Appellant was convicted of violating Section 1503 of Title 18 of the United States Code in endeavoring to persuade a woman to change the testimony she was to give in a criminal case pending in a federal district court. The indictment was in the following language:
'That on or about the 4th day of November, 1953, William Seawright, defendant herein, did, in the City of Cleveland in the Eastern Division of the Northern District of Ohio, wilfully endeavor to influence, intimidate and impede one Sarah Louise Glover, a witness in the case of United States of America v. LeRoy King, in the District Court of the United States, Western District of Michigan, Southern Division, endeavoring to influence, obstruct, and impede the due administration of justice; in violation of Title 18, Section 1503, United States Code.'
Appellant complains that this indictment was insufficient in failing to include the word 'corruptly', in not containing an express allegation of appellant's knowledge that the woman was to be a witness, and in not including the statutory language 'in the discharge of his (her) duty.'These contentions are without substance. The indictment 'fairly apprised the defendant of the crime intended to be alleged so as to enable him to prepare his defense and to make the judgment, whether of acquittal or conviction, a complete defense to a second prosecution for the same offense.' The indictment was therefore clearly sufficient. See Judge Martin's opinion for this court in Anderson v. United States, 6 Cir., 215 F.2d 84, at page 86, and authorities there cited.
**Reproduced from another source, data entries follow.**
(* ===== verification/Session.v ===== *)
(** * Persistent sessions ([session/session.go], [session/client.go])

    A session is a shell on a PTY with any number of attached clients.  Its
    goroutines (the output pump, [waitForExit], the callers of the client's and
    the session's methods) share the session under [s.mu] and each client's
    channel under [outputMu].  The model is a step function over labels, one
    label per critical section or channel operation, so a run of the program is
    a sequence of labels; the theorems are about every run.

    The terminal emulator is a library: class [Emulator]. *)

From S2P Require Import Prelude GoStrings.
Open Scope Z_scope.

Abbreviation bytes := gostring.

(** ** The emulator, as far as a session uses it *)

Record Cell {style : Type} := MkCell { CellWidth : Z; Content : bytes; CellStyle : style }.
Arguments Cell : clear implicits.

Class Emulator := {
  vte : Type;
  style : Type;
  NewEmulator : Z → Z → vte;
  vteWrite : vte → bytes → vte;
  vteResize : vte → Z → Z → vte;
  IsAltScreen : vte → bool;
  Render : vte → bytes;
  CursorPosition : vte → Z * Z;                    (* X, Y from 0 *)
  ScrollbackLen : vte → nat;
  Width : vte → nat;
  ScrollbackCellAt : vte → nat → nat → option (Cell style);
  zeroStyle : style;
  IsZero : style → bool;
  StyleEqual : style → style → bool;
  StyleDiff : style → style → bytes;               (* from the first to the second *)
  ResetStyle : bytes;
}.

(** ** Output rendered for a raw-mode terminal *)

Definition CR : ascii := "013"%char.
Definition LF : ascii := "010"%char.
Definition ESC : ascii := "027"%char.

Definition ToCRLF (b : bytes) : bytes :=
  let b := ReplaceAll b [CR; LF] [LF] in
  ReplaceAll b [LF] [CR; LF].

Section scrollback.
Context `{Emulator}.

Definition scrollbackCellSignificant (cell : option (Cell style)) : bool :=
  match cell with
  | None => false
  | Some c =>
      if CellWidth c =? 0 then false
      else if bool_decide (Content c ≠ []) && bool_decide (Content c ≠ gs " ") then true
      else negb (IsZero (CellStyle c))
  end.

(** The backward search of a line: one more than the last significant column
    among the first [w], 0 when there is none. *)
Fixpoint lineLength (t : vte) (y w : nat) : nat :=
  match w with
  | 0%nat => 0
  | S x => if scrollbackCellSignificant (ScrollbackCellAt t x y) then S x else lineLength t y x
  end.

(** One cell: the bytes written and the style left active. *)
Definition renderCell (prev : style) (cell : option (Cell style)) : bytes * style :=
  match cell with
  | None => ([], prev)
  | Some c =>
      if CellWidth c =? 0 then ([], prev)
      else
        let '(sgr, prev') := if StyleEqual (CellStyle c) prev then ([], prev)
                             else (StyleDiff prev (CellStyle c), CellStyle c) in
        (sgr ++ (if bool_decide (Content c = []) then gs " " else Content c), prev')
  end.

Fixpoint renderCells (t : vte) (y x n : nat) (prev : style) : bytes * style :=
  match n with
  | 0%nat => ([], prev)
  | S n' => let '(b, prev') := renderCell prev (ScrollbackCellAt t x y) in
            let '(bs, prev'') := renderCells t y (S x) n' prev' in (b ++ bs, prev'')
  end.

Definition renderLine (t : vte) (y : nat) (prev : style) : bytes * style :=
  let '(b, prev') := renderCells t y 0 (lineLength t y (Width t)) prev in
  if negb (IsZero prev') then (b ++ ResetStyle ++ [LF], zeroStyle) else (b ++ [LF], prev').

Fixpoint renderLines (t : vte) (y n : nat) (prev : style) : bytes :=
  match n with
  | 0%nat => []
  | S n' => let '(b, prev') := renderLine t y prev in b ++ renderLines t (S y) n' prev'
  end.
Appellant's further contentions with respect to the conduct of his trial are likewise without merit. The case was tried to the court without a jury. As the trier of the facts, the district judge chose to credit the testimony of the Government witnesses and to disbelieve appellant's testimony. We cannot say that the judgment of conviction was not supported by substantial evidence. Moreover, the court's rulings upon the admission and exclusion of evidence were well within his discretion and not erroneous.
The judgment is affirmed.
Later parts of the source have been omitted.